Exercise prompt:
In the records below, begin at the line that has "intros Hi. pose" and stop after the line that has "assert (Hr : ranges"; quote those lines verbatim and nothing more.

··· Input records ···

(** A lookup answers from the map, or misses what no node covers. *)
Lemma lookup_correct M s et pgofs : tree_inv M s et ->
  exists s' et' r, f2fs_lookup_extent_tree s et pgofs = (s', et', r) /\ tree_inv M s' et' /\
    (root et' = root et /\ largest et' = largest et) /\
    match r with
    | Some e => fofs e <= pgofs < fofs e + len e /\ M pgofs = Some (blk e + (pgofs - fofs e))
    | None => forall n, n ∈ rb_nodes (root et) -> ~ fofs (ei n) <= pgofs < fofs (ei n) + len (ei n)
    end.
Proof.
  intros Hi. pose proof Hi as (Hc & Ho & Hok & [Hlr Hlo])%tree_inv_core. unfold f2fs_lookup_extent_tree.
  assert (Hext : forall e, ext_ok M e -> fofs e <= pgofs < fofs e + len e -> M pgofs = Some (blk e + (pgofs - fofs e))).
  { intros e He Hp. rewrite <-He by lia. f_equal. lia. }
  rewrite u32_small by (destruct Hlr as (? & ? & ? & _); lia).
  destruct ((fofs (largest et) <=? pgofs) && _) eqn:El.
  { exists s, et, (Some (largest et)). conjs; [done|done|done|done|lia|lia|]. apply Hext; [done|lia]. }
  assert (Hr : ranges (rb_nodes (root et))) by (eapply list.Forall_impl; [exact Hok|]; by intros n [? _]).
  assert (Hspec : match f2fs_lookup_rb_tree (root et) (cached_node et) pgofs with
    | Some n => n ∈ rb_nodes (root et) /\ fofs (ei n) <= pgofs < fofs (ei n) + len (ei n)
    | None => forall n, n ∈ rb_nodes (root et) -> ~ fofs (ei n) <= pgofs < fofs (ei n) + len (ei n) end).
  { unfold f2fs_lookup_rb_tree, __lookup_rb_tree_fast. pose proof (lookup_slow_spec (root et) 0 pgofs Ho Hr) as Hs.
    destruct (cached_node et) as [re|] eqn:Ec; [|exact Hs]. pose proof (cached_node_in s et re Hc Ec) as Hin.
    pose proof (proj1 (list.Forall_forall _ _) Hr re Hin) as Hrr. rewrite extent_end_eq by exact Hrr.
    destruct ((fofs (ei re) <=? pgofs) && _) eqn:E; [split; [done|lia]|exact Hs]. }
  destruct (f2fs_lookup_rb_tree _ _ _) as [n|]; [|by exists s, et, None].
  destruct Hspec as [Hin Hp]. pose proof (proj1 (list.Forall_forall _ _) Hok n Hin) as [_ Hno].
  destruct (core_touch s et (en_id n) Hc) as (Hc' & Er & Elg); [by apply list_elem_of_fmap_2|].
  destruct (touch_node s et (en_id n)) as [s' et']. cbn [fst snd] in *. exists s', et', (Some (ei n)). split; [done|].
  split; [|split; [done|split; [done|by apply Hext]]]. apply tree_inv_core. rewrite Er. conjs; try done. unfold largest_ok. by rewrite Elg.
Qed.
(** An inode leaves memory and its tree is gone. *)
Lemma w_inv_gone w fs ino ex : w_inv w -> trees_inv (w_map w) fs ->
  extent_tree_root fs = delete ino (extent_tree_root (w_fs w)) ->
  zombie_list fs = zombie_list (w_fs w) -> total_zombie_tree fs = total_zombie_tree (w_fs w) -> ino ∉ zombie_list (w_fs w) ->
  (forall j, j <> ino -> ex j = w_exists w j) -> (ex ino = true -> disk_ok (w_map w ino) (w_disk w ino)) ->
  w_inv {| w_fs := fs; w_live := delete ino (w_live w); w_disk := w_disk w; w_dirty := w_dirty w; w_exists := ex; w_map := w_map w |}.
Proof.
  intros Hw Ht Er Ez Ezc Hz Hex Hd. constructor; cbn [w_fs w_live w_disk w_dirty w_exists w_map]; rewrite ?Ez; try done.
  - intros j k [Hne Hk]%lookup_delete_Some. destruct (wi_live _ Hw j k Hk) as (E1 & E2 & E3 & E4 & E5). unfold live_inv.
    cbn [w_fs w_live w_disk w_dirty w_exists w_map]. rewrite Er, Ez, Hex, lookup_delete_ne by done. done.
  - intros z Hzz. assert (z <> ino) by (intros ->; done). destruct (wi_zombie _ Hw z Hzz) as [Hn Hs].
    rewrite Er, !lookup_delete_ne by done. done.
  - apply Hw.
  - rewrite Ezc. apply Hw.
  - intros j t Hj. rewrite Er in Hj. apply lookup_delete_Some in Hj as [Hne Hj]. rewrite Hex, lookup_delete_ne by done.
    by apply (wi_owned _ Hw j t).
  - intros j Hj Hxj. destruct (decide (j = ino)) as [->|Hne]; [by apply Hd|]. rewrite lookup_delete_ne in Hj by done.
    rewrite Hex in Hxj by done. by apply (wi_disk _ Hw).
Qed.

(** Freeing the nodes of an inode and deleting its tree. *)
Lemma destroy_tree w ino i et : w_inv w -> w_live w !! ino = Some i -> xi_tree i = true -> extent_tree_root (w_fs w) !! ino = Some et ->
  exists fs, ('(fs, _) ← f2fs_destroy_extent_node (w_fs w) i; delete_tree fs (xi_ino i)) = Some fs /\
    trees_inv (w_map w) fs /\ extent_tree_root fs = delete ino (extent_tree_root (w_fs w)) /\
    zombie_list fs = zombie_list (w_fs w) /\ total_zombie_tree fs = total_zombie_tree (w_fs w).
Proof.
  intros Hw Hi Hxt He. destruct (wi_live _ Hw ino i Hi) as (E1 & _). unfold f2fs_destroy_extent_node, inode_tree. rewrite Hxt, E1, He.
  destruct (node_cnt et =? 0) eqn:Ec.
  - cbn [mbind option_bind]. destruct (trees_delete (w_map w) (w_fs w) ino et) as (fs & -> & ? & ? & ? & ? & _); [apply Hw|done|lia|].
    by exists fs.
  - destruct (free_tree _ _ _ _ (trees_tree _ _ _ _ (wi_trees _ Hw) He)) as (s' & et' & -> & Ht' & _ & Ec' & _). cbn [mbind option_bind].
    destruct (trees_delete (w_map w) (set_inode_tree (w_fs w) s' ino et') ino et') as (fs & -> & Hi' & Er & Ez & Ezc & _).
    { eapply trees_set; [apply Hw|done|done|done]. } { cbn. by rewrite lookup_insert_eq. } { done. }
    exists fs. conjs; try done. rewrite Er. cbn. by rewrite delete_insert_eq.
Qed.

Lemma delete_step w ino i bad : w_inv w -> w_live w !! ino = Some i ->
  exists fs i', f2fs_destroy_extent_tree (w_fs w) i 0 bad = Some (fs, i') /\
    w_inv {| w_fs := fs; w_live := delete ino (w_live w); w_disk := w_disk w; w_dirty := w_dirty w;
             w_exists := upd (w_exists w) ino false; w_map := w_map w |}.
Proof.
  intros Hw Hi. pose proof (wi_live _ Hw ino i Hi) as (E1 & E2 & E3 & E4 & E5). unfold f2fs_destroy_extent_tree.
  unfold inode_tree. destruct (xi_tree i) eqn:Hxt.
  - destruct E5 as (Hz & et & He & _). rewrite E1, He. cbn [Z.eqb negb andb].
    destruct (destroy_tree w ino i et Hw Hi Hxt He) as (fs & Ed & Ht & Er & Ez & Ezc). rewrite E1 in Ed.
    destruct (f2fs_destroy_extent_node (w_fs w) i) as [[fs1 n1]|]; [|done]. cbn [mbind option_bind] in Ed |- *. rewrite Ed.
    cbn [mbind option_bind]. do 2 eexists. split; [reflexivity|]. apply w_inv_gone; try done; [intros j Hj; by rewrite upd_ne|by rewrite upd_eq].
  - do 2 eexists. split; [reflexivity|]. destruct E5 as (_ & Hn & _).
    apply w_inv_gone; try done; [apply Hw|by rewrite delete_id| |intros j Hj; by rewrite upd_ne|by rewrite upd_eq].
    intros Hz. destruct (wi_zombie _ Hw ino Hz) as [? _]. congruence.
Qed.

Lemma evict_disk w ino i : w_inv w -> w_live w !! ino = Some i -> w_dirty w ino = false -> disk_ok (w_map w ino) (w_disk w ino).
Proof.
  intros Hw Hi Hd. destruct (wi_live _ Hw ino i Hi) as (_ & _ & _ & _ & E5). destruct (xi_tree i).
  - destruct E5 as (_ & et & He & _ & Hst). destruct (lo_largest _ _ (gi_local _ _ (wi_trees _ Hw) ino et He)). eapply stored_ok; eauto.
  - destruct E5 as (_ & _ & Hx). intros Hne. by rewrite Hx in Hne.
Qed.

···

Your response:
  intros Hi. pose proof Hi as (Hc & Ho & Hok & [Hlr Hlo])%tree_inv_core. unfold f2fs_lookup_extent_tree.
  assert (Hext : forall e, ext_ok M e -> fofs e <= pgofs < fofs e + len e -> M pgofs = Some (blk e + (pgofs - fofs e))).
  { intros e He Hp. rewrite <-He by lia. f_equal. lia. }
  rewrite u32_small by (destruct Hlr as (? & ? & ? & _); lia).
  destruct ((fofs (largest et) <=? pgofs) && _) eqn:El.
  { exists s, et, (Some (largest et)). conjs; [done|done|done|done|lia|lia|]. apply Hext; [done|lia]. }
  assert (Hr : ranges (rb_nodes (root et))) by (eapply list.Forall_impl; [exact Hok|]; by intros n [? _]).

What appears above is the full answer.